Thanks [~mbertozzi] for pursuing this. Pushed the code that I am running at 
https://github.com/enis/hbase/tree/hbase-13260-review. Committed your test as 
TestProcedureStorePerf. 

{code}
mvn test -Dtest=TestProcedureStorePerf
{code}
Results from my MBP. Maybe it is because of the relatively fast SSD in my 
laptop? Let me try a linux box without SSDs. 
{code}
  TestProcedureStorePerf.runTestWith10ThreadsAndProcV2Wal:225->runTest:207 
Wrote 1000000 procedures with 10 threads with useProcV2Wal=true hsync=false in 
36.8390sec (36.839sec)
  TestProcedureStorePerf.runTestWith10ThreadsAndRegionStore:250->runTest:207 
Wrote 1000000 procedures with 10 threads with useProcV2Wal=false hsync=false in 
17.1810sec (17.181sec)
  TestProcedureStorePerf.runTestWith30ThreadsAndProcV2Wal:230->runTest:207 
Wrote 1000000 procedures with 30 threads with useProcV2Wal=true hsync=false in 
22.3340sec (22.334sec)
  TestProcedureStorePerf.runTestWith30ThreadsAndRegionStore:255->runTest:207 
Wrote 1000000 procedures with 30 threads with useProcV2Wal=false hsync=false in 
25.1180sec (25.118sec)
  TestProcedureStorePerf.runTestWith4ThreadsAndProcV2Wal:220->runTest:207 Wrote 
1000000 procedures with 5 threads with useProcV2Wal=true hsync=false in 
53.6920sec (53.692sec)
  TestProcedureStorePerf.runTestWith50ThreadsAndProcV2Wal:235->runTest:207 
Wrote 1000000 procedures with 50 threads with useProcV2Wal=true hsync=false in 
20.8590sec (20.859sec)
  TestProcedureStorePerf.runTestWith50ThreadsAndRegionStore:260->runTest:207 
Wrote 1000000 procedures with 50 threads with useProcV2Wal=false hsync=false in 
19.1450sec (19.145sec)
  TestProcedureStorePerf.runTestWith5ThreadsAndRegionStore:245->runTest:207 
Wrote 1000000 procedures with 5 threads with useProcV2Wal=false hsync=false in 
15.8760sec (15.876sec)
{code}

> Bootstrap Tables for fun and profit 
> ------------------------------------
>
>                 Key: HBASE-13260
>                 URL: https://issues.apache.org/jira/browse/HBASE-13260
>             Project: HBase
>          Issue Type: Bug
>            Reporter: Enis Soztutar
>            Assignee: Enis Soztutar
>             Fix For: 2.0.0, 1.1.0
>
>         Attachments: hbase-13260_bench.patch, hbase-13260_prototype.patch
>
>
> Over at the ProcV2 discussions(HBASE-12439) and elsewhere I was mentioning an 
> idea where we may want to use regular old regions to store/persist some data 
> needed for HBase master to operate. 
> We regularly use system tables for storing system data. acl, meta, namespace, 
> quota are some examples. We also store the table state in meta now. Some data 
> is persisted in zk only (replication peers and replication state, etc). We 
> are moving away from zk as a permanent storage. As any self-respecting 
> database does, we should store almost all of our data in HBase itself. 
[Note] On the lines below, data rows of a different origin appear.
(** ** The locked entry points *)
Record DirectionInner := mkInner { session_limit : Z; stopped : bool; state : DirectionState }.
Definition DirectionInner_new (l : TransferRateLimit) (now : Z) : DirectionInner := mkInner (atomic_value l) false (DirectionState_new l now).
Definition set_state (s : DirectionState) (d : DirectionInner) : DirectionInner := mkInner (session_limit d) (stopped d) s.
Definition register (torrent_id : Z) (l : TransferRateLimit) (now : Z) (d : DirectionInner) : DirectionInner * outcome BandwidthError unit :=
  if stopped d then (d, Err Stopped)
  else
    let s := advance_to_now now (state d) in
    if MAX_BANDWIDTH_REGISTRATIONS <=? Z.of_nat (size (torrents s)) then (set_state s d, Err RegistrationLimit)
    else
      let s := set_torrents (<[torrent_id := TorrentDirectionState_new l]> (torrents s)) s in
      (set_state (on_snapshot (set_registered (Z.of_nat (size (torrents s)))) s) d, Ok tt).
Definition unregister (torrent_id : Z) (d : DirectionInner) : DirectionInner :=
  let s := state d in
  let s := match torrents s !! torrent_id with
           | None => s
           | Some torrent => on_snapshot (fun c => fold_left (fun c r => uncount_cancelled r c) (waiters torrent) c) (set_torrents (delete torrent_id (torrents s)) s)
           end in
  let s := set_queue (without torrent_id (ready_queue s)) s in
  set_state (on_snapshot (set_registered (Z.of_nat (size (torrents s)))) s) d.
Definition set_session_limit (l : TransferRateLimit) (now : Z) (d : DirectionInner) : DirectionInner :=
  let s := advance_to_now now (state d) in
  mkInner (atomic_value l) (stopped d) (set_session (set_limit l (session s)) s).
Definition set_torrent_limit (torrent_id : Z) (l : TransferRateLimit) (now : Z) (d : DirectionInner) : DirectionInner :=
  let s := advance_to_now now (state d) in
  set_state (set_torrents (alter (fun t => set_bucket (set_limit l (bucket t)) t) torrent_id (torrents s)) s) d.
Definition inner_stop (d : DirectionInner) : DirectionInner :=
  if stopped d then d else mkInner (session_limit d) true (stop (state d)).
(** What [acquire] gives without waiting: a grant that no bucket pays for, or
    a queued request.  [stopped] and the limits are read before the lock is
    taken, so another call can come between [acquire_check] and
    [acquire_locked]; [acquire] is the case that none does. *)
Inductive Acquired := Direct (bytes : Z) | Queued (id : Z).
Definition clamp_request (requested : Z) : Z := Z.min (Z.max requested 1) MAX_BANDWIDTH_GRANT_BYTES.
(** [inl]: answered without the lock. *)
Definition acquire_check (torrent_limit requested : Z) (d : DirectionInner) : outcome BandwidthError Z + Z :=
  let requested := clamp_request requested in
  if stopped d then inl (Err Stopped)
  else if (session_limit d =? 0) && (torrent_limit =? 0) then inl (Ok requested)
  else inr requested.
Definition acquire_locked (torrent_id requested now : Z) (d : DirectionInner) : DirectionInner * outcome BandwidthError Z :=
  let '(s, r) := queue torrent_id requested now (advance_to_now now (state d)) in (set_state s d, r).
Definition acquire (torrent_id torrent_limit requested now : Z) (d : DirectionInner) : DirectionInner * outcome BandwidthError Acquired :=
  match acquire_check torrent_limit requested d with
  | inl r => (d, bytes ← r; Ok (Direct bytes))
  | inr requested => let '(d, r) := acquire_locked torrent_id requested now d in (d, id ← r; Ok (Queued id))
  end.
Definition cancel_request (torrent_id id : Z) (d : DirectionInner) : DirectionInner := set_state (cancel torrent_id id (state d)).1 d.
Definition complete_grant (torrent_id bytes now : Z) (d : DirectionInner) : DirectionInner :=
  let s := advance_to_now now (state d) in
  let s := set_session (refund bytes (session s)) s in
  let s := match torrents s !! torrent_id with
           | None => s
           | Some torrent =>
             let torrent := set_in_flight false (set_bucket (refund bytes (bucket torrent)) torrent) in
             if negb (bool_decide (waiters torrent = [])) && negb (ready torrent) then
               set_queue (ready_queue s ++ [torrent_id]) (set_torrents (<[torrent_id := set_ready true torrent]> (torrents s)) s)
             else set_torrents (<[torrent_id := torrent]> (torrents s)) s
           end in
  set_state (on_snapshot (add_returned bytes) s) d.
(** One turn of [run]; [None]: the task ends. *)
Definition run_once (debug_assertions : bool) (is_closed send_fails : Z -> bool) (waited_micros : PendingRequest -> Z) (now : Z) (d : DirectionInner)
    : DirectionInner * option (outcome BandwidthError (AllocationOutcome * list Grant)) :=
  let s := advance_to_now now (state d) in
  if stopped d then (set_state s d, None)
  else let '(s, r) := allocate debug_assertions is_closed send_fails waited_micros s in (set_state s d, Some r).
(** [snapshot]: the counters, and the credit left in the session's bucket. *)
Definition inner_snapshot (now : Z) (d : DirectionInner) : DirectionInner * (BandwidthDirectionSnapshot * Z) :=
  let s := advance_to_now now (state d) in
  (set_state s d, (snapshot s, match limit (session s) with None => 0 | Some _ => Z.min (available (session s)) (umax 64) end)).
(** [BandwidthPermit::commit]: what is left of the grant is given back. *)
Definition commit (remaining used : Z) : outcome BandwidthError Z := if used <=? remaining then Ok (remaining - used) else Panic.

(** ** The two directions *)
Record SessionBandwidth := mkSession { upload : DirectionInner; download : DirectionInner; next_torrent_id : Z; closed : bool }.
Record TorrentTransferRateLimits := mkLimits { upload_limit : TransferRateLimit; download_limit : TransferRateLimit }.
Definition SessionBandwidth_start (limits : TorrentTransferRateLimits) (now : Z) : SessionBandwidth :=
  mkSession (DirectionInner_new (upload_limit limits) now) (DirectionInner_new (download_limit limits) now) 1 false.
Definition register_torrent (limits : TorrentTransferRateLimits) (now : Z) (b : SessionBandwidth) : SessionBandwidth * outcome BandwidthError Z :=
  if closed b then (b, Err Stopped)
  else
    let id := next_torrent_id b in
    let next := wrapping_add 64 id 1 in
    if id =? 0 then (mkSession (upload b) (download b) next (closed b), Err RegistrationLimit)
    else
      match register id (upload_limit limits) now (upload b) with
      | (up, Ok _) =>
        match register id (download_limit limits) now (download b) with
        | (down, Ok _) => (mkSession up down next (closed b), Ok id)
        | (down, Err e) => (mkSession (unregister id up) down next (closed b), Err e)
        | (down, _) => (mkSession up down next (closed b), Panic)
        end
      | (up, Err e) => (mkSession up (download b) next (closed b), Err e)
      | (up, _) => (mkSession up (download b) next (closed b), Panic)
      end.
Definition set_session_limits (limits : TorrentTransferRateLimits) (now : Z) (b : SessionBandwidth) : SessionBandwidth :=
  mkSession (set_session_limit (upload_limit limits) now (upload b)) (set_session_limit (download_limit limits) now (download b)) (next_torrent_id b) (closed b).
(** [TorrentBandwidth::set_limits], [drop] of its last handle, and [shutdown]. *)
Definition set_torrent_limits (id : Z) (limits : TorrentTransferRateLimits) (now : Z) (b : SessionBandwidth) : SessionBandwidth :=
  mkSession (set_torrent_limit id (upload_limit limits) now (upload b)) (set_torrent_limit id (download_limit limits) now (download b)) (next_torrent_id b) (closed b).
Definition drop_torrent (id : Z) (b : SessionBandwidth) : SessionBandwidth :=
  mkSession (unregister id (upload b)) (unregister id (download b)) (next_torrent_id b) (closed b).
Definition shutdown (b : SessionBandwidth) : SessionBandwidth :=
  mkSession (inner_stop (upload b)) (inner_stop (download b)) (next_torrent_id b) true.

(** * Lemmas *)

(** ** The bucket *)
Definition limit_ok (l : TransferRateLimit) : Prop := match l with Some rate => MIN_TRANSFER_RATE_BYTES_PER_SECOND <= rate < 2 ^ 32 | None => True end.
Definition bucket_ok (b : TokenBucket) : Prop := limit_ok (limit b) /\ 0 <= credit b <= capacity_credit b.
(** [b] paid for [n] bytes and became [b']. *)
Definition charged (b b' : TokenBucket) (n : Z) : Prop := limit b' = limit b /\ (limit b <> None -> credit b' + CREDIT_SCALE * n = credit b).

Ltac numbers :=
  try change MIN_TRANSFER_RATE_BYTES_PER_SECOND with 1024 in *; try change MAX_BANDWIDTH_BURST_BYTES with 1048576 in *; try change CREDIT_SCALE with 1000000000 in *;
  try change MAX_ACCRUAL_ELAPSED with 1000000000 in *; try change MAX_BANDWIDTH_GRANT_BYTES with 16384 in *.
Lemma umax_large w : 64 <= w -> 2 ^ 63 <= umax w.
Proof. intros ?. unfold umax. pose proof (Z.pow_le_mono_r 2 64 w ltac:(lia) ltac:(lia)) as Hw. change (2 ^ 63) with 9223372036854775808. change (2 ^ 64) with 18446744073709551616 in Hw. lia. Qed.
(** What a bucket can hold does not saturate. *)
Definition CAPACITY_BOUND : Z := 1048576000000000.
Lemma capacity_bounds b : limit_ok (limit b) -> 0 <= capacity_credit b <= CAPACITY_BOUND.
Proof.
  unfold capacity_credit, CAPACITY_BOUND. destruct (limit b) as [rate|]; cbn [limit_ok]; [|lia]. intros [? _]. numbers. lia.
Qed.
Lemma capacity_fits w b : 64 <= w -> limit_ok (limit b) -> capacity_credit b <= umax w.
Proof. intros Hw Hl. pose proof (capacity_bounds b Hl). pose proof (umax_large w Hw). unfold CAPACITY_BOUND in *. change (2 ^ 63) with 9223372036854775808 in *. lia. Qed.
Lemma capacity_of b b' : limit b = limit b' -> capacity_credit b = capacity_credit b'.
Proof. unfold capacity_credit. by intros ->. Qed.
Lemma capacity_mk l c b : limit b = l -> capacity_credit (mkBucket l c) = capacity_credit b.
Proof. intros <-. done. Qed.
(** Adding credit up to the capacity, without the saturations. *)
Definition top_up (n : Z) (b : TokenBucket) : TokenBucket := mkBucket (limit b) (Z.min (credit b + n) (capacity_credit b)).
Lemma bucket_advance_eq elapsed b rate : 0 <= elapsed -> bucket_ok b -> limit b = Some rate -> bucket_advance elapsed b = top_up (rate * Z.min elapsed MAX_ACCRUAL_ELAPSED) b.
Proof.
  intros He [Hl Hc] Hr. unfold bucket_advance, top_up, saturating_add, saturating_mul. rewrite Hr. f_equal. pose proof (capacity_fits 128 b ltac:(lia) Hl).
  generalize dependent (umax 128). lia.
Qed.
Lemma refund_eq bytes b rate : 0 <= bytes -> bucket_ok b -> limit b = Some rate -> refund bytes b = top_up (CREDIT_SCALE * bytes) b.
Proof.
  intros He [Hl Hc] Hr. unfold refund, top_up, saturating_add, saturating_mul. rewrite Hr. f_equal. pose proof (capacity_fits 128 b ltac:(lia) Hl).
  generalize dependent (umax 128). rewrite (Z.mul_comm bytes). lia.
Qed.
Lemma top_up_ok n b : 0 <= n -> bucket_ok b -> bucket_ok (top_up n b).
Proof.
  intros Hn [Hl Hc]. split; [done|]. unfold top_up. rewrite (capacity_mk _ _ b) by done. cbn [credit]. lia.
Qed.
Lemma top_up_credit n b : credit (top_up n b) <= credit b + n.
Proof. unfold top_up. cbn [credit]. lia. Qed.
> However, we have an "availability" dependency between different kinds of 
> data. For example all system tables need meta to be assigned first. All 
> master operations need ns table to be assigned, etc. 
> For at least two types of data, (1) procedure v2 states, (2) RS groups in 
> HBASE-6721 we cannot depend on meta being assigned since "assignment" itself 
> will depend on accessing this data. The solution in (1) is to implement a 
> custom WAL format, and custom recover lease and WAL recovery. The solution in 
> (2) is to have the table to store this data, but also cache it in zk for 
> bootrapping initial assignments. 
> For solving both of the above (and possible future use cases if any), I 
> propose we add a "boostrap table" concept, which is: 
>  - A set of predefined tables hosted in a separate dir in HDFS. 
>  - A table is only 1 region, not splittable 
>  - Not assigned through regular assignment 
>  - Hosted only on 1 server (typically master)
>  - Has a dedicated WAL. 
>  - A service does WAL recovery + fencing for these tables. 
> This has the benefit of using a region to keep the data, but frees us to 
> re-implement caching and we can use the same WAL / Memstore / Recovery 
> mechanisms that are battle-tested.